Friday, January 28, 2011
I must admit, it is a terrible thunderstorm. But Sterling will not be comforted. He races from window to window and room to room. Why does he not remember that he has survived thunderstorms before? I want to know what happens next in the book I am reading, so I curl up on top the bed, with a pillow at my back and find my place. It is dark and I have to turn on the bed light. I call to Sterling to join me but he is too busy chasing the storm from window to window. For some reason he is choosing to ignore my help and is facing this storm on his own.
We do have choices, all the time. Sterling knows I am here, and we have faced storms together before. This time he chooses his own plan, and follows it.
What does having choices mean to you?
Tuesday, January 25, 2011
First I shorten “Sterling” to “Ling.” It is easier to say, especially when I am in a hurry. Is it my imagination, or does Sterling take a little longer to respond when I call him by the shortened version? “Little Friend” is definitely an endearing name that comes automatically when I want a loving session. He simply endures that name. In my playful mode I add to “Ling” and call him ”Ding-a-ling.” That is a complete failure, and he does not respond. “Ding Dong” does not work either. Due to poor response, I return to “Sterling” most of the time, with “Ling” as a nickname, now and then.

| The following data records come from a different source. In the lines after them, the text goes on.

(* ===== verification/Names.v ===== *)
(** Algorithm names (internal.c, [NameIdMap] to [CheckAlgoList],
    [GetNameListRaw], [MatchIdLists], [BuildNameList]): the name table, the
    validation of configured lists, the decoding and building of name-lists
    and the choice of a common algorithm. *)

From S2P Require Import Prelude Codes Wire.

(** ** The name table *)

Definition NameIdMap : list (AlgoId * NameIdType * bytes) :=
  [(ID_NONE, TYPE_OTHER, str "none");
   (ID_AES128_CBC, TYPE_CIPHER, str "aes128-cbc");
   (ID_AES192_CBC, TYPE_CIPHER, str "aes192-cbc");
   (ID_AES256_CBC, TYPE_CIPHER, str "aes256-cbc");
   (ID_AES128_CTR, TYPE_CIPHER, str "aes128-ctr");
   (ID_AES192_CTR, TYPE_CIPHER, str "aes192-ctr");
   (ID_AES256_CTR, TYPE_CIPHER, str "aes256-ctr");
   (ID_AES128_GCM, TYPE_CIPHER, str "aes128-gcm@openssh.com");
   (ID_AES192_GCM, TYPE_CIPHER, str "aes192-gcm@openssh.com");
   (ID_AES256_GCM, TYPE_CIPHER, str "aes256-gcm@openssh.com");
   (ID_HMAC_SHA1, TYPE_MAC, str "hmac-sha1");
   (ID_HMAC_SHA1_96, TYPE_MAC, str "hmac-sha1-96");
   (ID_HMAC_SHA2_256, TYPE_MAC, str "hmac-sha2-256");
   (ID_HMAC_SHA2_512, TYPE_MAC, str "hmac-sha2-512");
   (ID_DH_GROUP1_SHA1, TYPE_KEX, str "diffie-hellman-group1-sha1");
   (ID_DH_GROUP14_SHA1, TYPE_KEX, str "diffie-hellman-group14-sha1");
   (ID_DH_GROUP14_SHA256, TYPE_KEX, str "diffie-hellman-group14-sha256");
   (ID_DH_GROUP16_SHA512, TYPE_KEX, str "diffie-hellman-group16-sha512");
   (ID_DH_GEX_SHA256, TYPE_KEX, str "diffie-hellman-group-exchange-sha256");
   (ID_ECDH_SHA2_NISTP256, TYPE_KEX, str "ecdh-sha2-nistp256");
   (ID_ECDH_SHA2_NISTP384, TYPE_KEX, str "ecdh-sha2-nistp384");
   (ID_ECDH_SHA2_NISTP521, TYPE_KEX, str "ecdh-sha2-nistp521");
   (ID_NISTP256_MLKEM768_SHA256, TYPE_KEX, str "mlkem768nistp256-sha256");
   (ID_NISTP384_MLKEM1024_SHA384, TYPE_KEX, str "mlkem1024nistp384-sha384");
   (ID_CURVE25519_MLKEM768_SHA256, TYPE_KEX, str "mlkem768x25519-sha256");
   (ID_CURVE25519_SHA256, TYPE_KEX, str "curve25519-sha256");
   (ID_CURVE25519_SHA256_LIBSSH, TYPE_KEX, str "curve25519-sha256@libssh.org");
   (ID_EXT_INFO_S, TYPE_OTHER, str "ext-info-s");
   (ID_EXT_INFO_C, TYPE_OTHER, str "ext-info-c");
   (ID_EXT_STRICT_KEX_S, TYPE_OTHER, str "kex-strict-s");
   (ID_EXT_STRICT_KEX_C, TYPE_OTHER, str "kex-strict-c");
   (ID_EXT_PRE_STRICT_KEX_S, TYPE_OTHER, str "kex-strict-s-v00@openssh.com");
   (ID_EXT_PRE_STRICT_KEX_C, TYPE_OTHER, str "kex-strict-c-v00@openssh.com");
   (ID_SSH_RSA, TYPE_KEY, str "ssh-rsa");
   (ID_RSA_SHA2_256, TYPE_KEY, str "rsa-sha2-256");
   (ID_RSA_SHA2_512, TYPE_KEY, str "rsa-sha2-512");
   (ID_ECDSA_SHA2_NISTP256, TYPE_KEY, str "ecdsa-sha2-nistp256");
   (ID_ECDSA_SHA2_NISTP384, TYPE_KEY, str "ecdsa-sha2-nistp384");
   (ID_ECDSA_SHA2_NISTP521, TYPE_KEY, str "ecdsa-sha2-nistp521");
   (ID_ED25519, TYPE_KEY, str "ssh-ed25519");
   (ID_MLDSA44, TYPE_KEY, str "ssh-mldsa-44");
   (ID_MLDSA44_ES256, TYPE_KEY, str "ssh-mldsa44-es256@wolfssl.com");
   (ID_MLDSA65_ES256, TYPE_KEY, str "ssh-mldsa65-es256@wolfssl.com");
   (ID_MLDSA87_ES384, TYPE_KEY, str "ssh-mldsa87-es384@wolfssl.com");
   (ID_MLDSA44_ED25519, TYPE_KEY, str "ssh-mldsa44-ed25519@openssh.com");
   (ID_MLDSA65_ED25519, TYPE_KEY, str "ssh-mldsa65-ed25519@wolfssl.com");
   (ID_MLDSA87_ED448, TYPE_KEY, str "ssh-mldsa87-ed448@wolfssl.com");
   (ID_MLDSA65, TYPE_KEY, str "ssh-mldsa-65");
   (ID_MLDSA87, TYPE_KEY, str "ssh-mldsa-87");
   (ID_X509V3_MLDSA44, TYPE_KEY, str "x509v3-ssh-mldsa-44");
   (ID_X509V3_MLDSA65, TYPE_KEY, str "x509v3-ssh-mldsa-65");
   (ID_X509V3_MLDSA87, TYPE_KEY, str "x509v3-ssh-mldsa-87");
   (ID_X509V3_SSH_RSA, TYPE_KEY, str "x509v3-ssh-rsa");
   (ID_X509V3_ECDSA_SHA2_NISTP256, TYPE_KEY, str "x509v3-ecdsa-sha2-nistp256");
   (ID_X509V3_ECDSA_SHA2_NISTP384, TYPE_KEY, str "x509v3-ecdsa-sha2-nistp384");
   (ID_X509V3_ECDSA_SHA2_NISTP521, TYPE_KEY, str "x509v3-ecdsa-sha2-nistp521");
   (ID_OSSH_CERT_RSA, TYPE_KEY, str "ssh-rsa-cert-v01@openssh.com");
   (ID_OSSH_CERT_RSA, TYPE_KEY, str "rsa-sha2-256-cert-v01@openssh.com");
   (ID_OSSH_CERT_RSA, TYPE_KEY, str "rsa-sha2-512-cert-v01@openssh.com");
   (ID_OSSH_CERT_ECDSA_SHA2_NISTP256, TYPE_KEY, str "ecdsa-sha2-nistp256-cert-v01@openssh.com");
   (ID_OSSH_CERT_ECDSA_SHA2_NISTP384, TYPE_KEY, str "ecdsa-sha2-nistp384-cert-v01@openssh.com");
   (ID_OSSH_CERT_ECDSA_SHA2_NISTP521, TYPE_KEY, str "ecdsa-sha2-nistp521-cert-v01@openssh.com");
   (ID_OSSH_CERT_ED25519, TYPE_KEY, str "ssh-ed25519-cert-v01@openssh.com");
   (ID_SERVICE_USERAUTH, TYPE_OTHER, str "ssh-userauth");
   (ID_SERVICE_CONNECTION, TYPE_OTHER, str "ssh-connection");
   (ID_USERAUTH_PASSWORD, TYPE_OTHER, str "password");
   (ID_USERAUTH_PUBLICKEY, TYPE_OTHER, str "publickey");
   (ID_USERAUTH_KEYBOARD, TYPE_OTHER, str "keyboard-interactive");
   (ID_CHANTYPE_SESSION, TYPE_OTHER, str "session");
   (ID_CHANTYPE_TCPIP_FORWARD, TYPE_OTHER, str "forwarded-tcpip");
   (ID_CHANTYPE_TCPIP_DIRECT, TYPE_OTHER, str "direct-tcpip");
   (ID_CHANTYPE_AUTH_AGENT, TYPE_OTHER, str "auth-agent@openssh.com");
   (ID_GLOBREQ_TCPIP_FWD, TYPE_OTHER, str "tcpip-forward");
   (ID_GLOBREQ_TCPIP_FWD_CANCEL, TYPE_OTHER, str "cancel-tcpip-forward");
   (ID_EXTINFO_SERVER_SIG_ALGS, TYPE_OTHER, str "server-sig-algs");
   (ID_CURVE_NISTP256, TYPE_OTHER, str "nistp256");
   (ID_CURVE_NISTP384, TYPE_OTHER, str "nistp384");
   (ID_CURVE_NISTP521, TYPE_OTHER, str "nistp521")].

(** [NameToIdType(name, nameSz, &type)]: [name] is the [nameSz] bytes, [None]
    a NULL pointer; the type is only assigned on a match. *)
Fixpoint NameToIdType_loop (name : bytes) (map : list (AlgoId * NameIdType * bytes))
    : AlgoId * option NameIdType :=
  match map with
  | [] => (ID_UNKNOWN, None)
  | (id, ty, n) :: map' =>
    if bytes_eqb name n then (id, Some ty) else NameToIdType_loop name map'
  end.

Definition NameToIdType (name : option bytes) : AlgoId * option NameIdType :=
  match name with
  | None => (ID_UNKNOWN, None)
  | Some n => NameToIdType_loop n NameIdMap
  end.

Definition NameToId (name : bytes) : AlgoId := fst (NameToIdType (Some name)).

Fixpoint IdToName_loop (id : AlgoId) (map : list (AlgoId * NameIdType * bytes)) : bytes :=
  match map with
  | [] => str "unknown"
  | (i, _, n) :: map' => if id_eqb i id then n else IdToName_loop id map'
  end.

Definition IdToName (id : AlgoId) : bytes := IdToName_loop id NameIdMap.

(** [NameByIndexType(type, &idx)]: the next name of the category from [*idx]
    on, NULL at the end, and the new [*idx]. *)
Fixpoint NameByIndexType_loop (type : NameIdType) (i : Z)
    (map : list (AlgoId * NameIdType * bytes)) : option bytes * Z :=
  match map with
  | [] => (None, i + 1)
  | (_, ty, n) :: map' =>
    if decide (ty = type) then (Some n, i + 1) else NameByIndexType_loop type (i + 1) map'
  end.

Definition NameByIndexType (type : NameIdType) (idx : Z) : option bytes * Z :=
  let mapSz := blen NameIdMap in
  if idx <? mapSz
  then NameByIndexType_loop type idx (drop (Z.to_nat idx) NameIdMap)
  else (None, idx + 1).

(** ** Validation of a configured list *)

Definition comma : Z := 44.

(** The characters of one name: printable, no space, at most one '@' and that
    one with text on both sides. *)
Fixpoint name_chars_ok (name : bytes) (j nameSz atCount : Z) : bool :=
  match name with
  | [] => true
  | c :: name' =>
    if (c <=? 0x20) || (0x7F <=? c) then false
    else if c =? 64 then
      let atCount := atCount + 1 in
      if (1 <? atCount) || (j =? 0) || (j =? nameSz - 1) then false
      else name_chars_ok name' (j + 1) nameSz atCount
    else name_chars_ok name' (j + 1) nameSz atCount
  end.

(** One element of the list, ended at index [i] by a comma or ([last]) by the
    end of the list: the new count of usable names, or [None] to reject. *)
Definition CheckAlgoList_name (type : NameIdType) (name : bytes) (i : Z) (last : bool)
    (usableCount : Z) : option Z :=
  if blen name =? 0 then
    if negb last || (i =? 0) then None else Some usableCount
  else if WOLFSSH_MAX_ALGO_NAME_SZ <? blen name then None
  else if negb (name_chars_ok name 0 (blen name) 0) then None
  else
    let '(id, tokenType) := NameToIdType (Some name) in
    if id_eqb id ID_NONE then None
    else if negb (id_eqb id ID_UNKNOWN) then
      if decide (default TYPE_OTHER tokenType = type)
      then Some (usableCount + 1) else None
    else Some usableCount.

Fixpoint CheckAlgoList_loop (type : NameIdType) (rest : bytes) (i : Z) (name : bytes)
    (usableCount : Z) : option Z :=
  match rest with
  | [] => CheckAlgoList_name type name i true usableCount
  | c :: rest' =>
    if c =? comma then
      match CheckAlgoList_name type name i false usableCount with
      | None => None
      | Some u => CheckAlgoList_loop type rest' (i + 1) [] u
      end
    else CheckAlgoList_loop type rest' (i + 1) (name ++ [c]) usableCount
  end.

Definition CheckAlgoList (list : option bytes) (type : NameIdType) : Z :=
  match list with
  | None => WS_INVALID_ALGO_ID
  | Some l =>
    match CheckAlgoList_loop type (cstr l) 0 [] 0 with
    | None => WS_INVALID_ALGO_ID
    | Some usableCount => if usableCount =? 0 then WS_INVALID_ALGO_ID else WS_SUCCESS
    end
  end.

(** [AlgoListSz]: the length of a list without one trailing comma. *)
Definition AlgoListSz (algoList : option bytes) : Z :=
  match algoList with
  | None => 0
  | Some l =>
    let algoListSz := blen (cstr l) in
    if (0 <? algoListSz) && bool_decide (rd (cstr l) (algoListSz - 1) = Some comma)
    then algoListSz - 1 else algoListSz
  end.

(** ** Decoding a name-list *)

Inductive gnl_step : Type :=
| GnlStop
| GnlBad
| GnlNext (tokenCount : Z) (idList : list AlgoId).

(** One element: the empty one ends the list, unknown names are skipped except
    as the first id. [idListSz] is the capacity. *)
Definition GetNameListRaw_name (idListSz : Z) (name : bytes) (tokenCount : Z)
    (idList : list AlgoId) : gnl_step :=
  if blen name =? 0 then GnlStop
  else if WOLFSSH_MAX_NAMELIST_CNT <? tokenCount + 1 then GnlBad
  else
    let id := NameToId name in
    if negb (id_eqb id ID_UNKNOWN) || (blen idList =? 0) then
      if idListSz <=? blen idList then GnlBad
      else GnlNext (tokenCount + 1) (idList ++ [id])
    else GnlNext (tokenCount + 1) idList.

Fixpoint GetNameListRaw_loop (idListSz : Z) (rest name : bytes) (tokenCount : Z)
    (idList : list AlgoId) : res (list AlgoId) :=
  match rest with
  | [] =>
    match GetNameListRaw_name idListSz name tokenCount idList with
    | GnlStop => Ok idList
    | GnlBad => Err WS_BUFFER_E
    | GnlNext _ ids => Ok ids
    end
  | c :: rest' =>
    if c =? comma then
      match GetNameListRaw_name idListSz name tokenCount idList with
      | GnlStop => Ok idList
      | GnlBad => Err WS_BUFFER_E
      | GnlNext n ids => GetNameListRaw_loop idListSz rest' [] n ids
      end
    else GetNameListRaw_loop idListSz rest' (name ++ [c]) tokenCount idList
  end.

Do I check with friends who have shortened names or nicknames if they really like those names? Or maybe they would like to be called by a name of their own choosing and I can be one person who honors that name when I talk with them.
How do you honor names?
Friday, January 21, 2011
We started with eight little soft balls, two bags with four each. For months Sterling has been hiding balls, here and there, which the two of us manage to find when we want to play ball. The number of found balls is dwindling and I forget to buy replacements when I am at the pet store. As Sterling and I search for the balls he has hidden we both forget his favorite hiding places until we are down to a paltry few balls. Exasperated, I put “soft balls” on my to buy list.
If Sterling could talk he might remind me that I often overload my memory bank. Every day I put in more, and it gets all jumbled up together. Instead of chastising myself I need to be more understanding and just make notes of things I need to remember.
How do you deal with memory overload?
Tuesday, January 18, 2011
My cat teaches me to give positive feedback.
“That was a great hit!...A little more to the right and you have it made…Wow, you get a home run on that one,” I say to Sterling as we play his favorite ball game. He stretches out on the floor facing me and I roll a ball to him. About half the time he manages to knock the ball back to me with either front or back feet. It may be my imagination but he seems to understand my feedback. At least he wants to play ball this way as long as I provide the rolling ball and comments.
How do I feel when someone gives me specific praise for something I have done in contrast to silent response? What opportunities do I take advantage of to point to the success of my friends, regardless of how small?
How do you give positive feedback to those you care about?
Saturday, January 15, 2011
Stretching does feel so good.
How can it be morning? I see Sterling stretching on his side of the bed. Slowly I bend my left leg, always my left one first, all the way to my chest, holding it there with the knee. I relax, not wanting to let it go. Next the right one, same thing, until I have done five each. Now I am ready to start my day. Sterling beats me to the kitchen for our breakfast.
It is so easy to lose track of time when I sit at the computer. Sterling has been napping on the only empty chair in the office. He jumps down and starts to stretch, in a way I cannot copy. But I can move my head, very slowly and held upright, all the way to the left, hold, and return, all the way to the right, and hold. It feels so good I lose track of how many turns I make. While I am in the exercising mood I go to the wall, put my hands on it, a shoulder’s distance apart. Then I start walking backwards, as far as I can go, while pushing with my arms. I hold this position and feel the stretch. Then I do it again. I see Sterling below me. Is he is laughing at me?
What are your favorite stretching exercises?
Tuesday, January 11, 2011
The moment Sterling is placed in the carrier his world changes completely. He hates the confinement of the cage, and the movement of the vehicle. He finds nothing that is familiar once he is released. There are no other cats and kittens. The rooms are big, except the one with his litter box. The food tastes strange. There is no noise, except in the distance. Where is Marta, the friendly woman who chose him? Finally he finds me at my computer. He crawls in the space under my feet, mixes with wires, and goes to sleep, for a long, long time.
Sometimes my world feels out of control. There are demands I don’t think I can fulfill. There are changes I don’t want to make. If I follow Sterling’s example I would stop fighting it and take a very long and extended cat nap. The world will look different when I awake, and I will find a way.
What withdrawal examples do you have to share?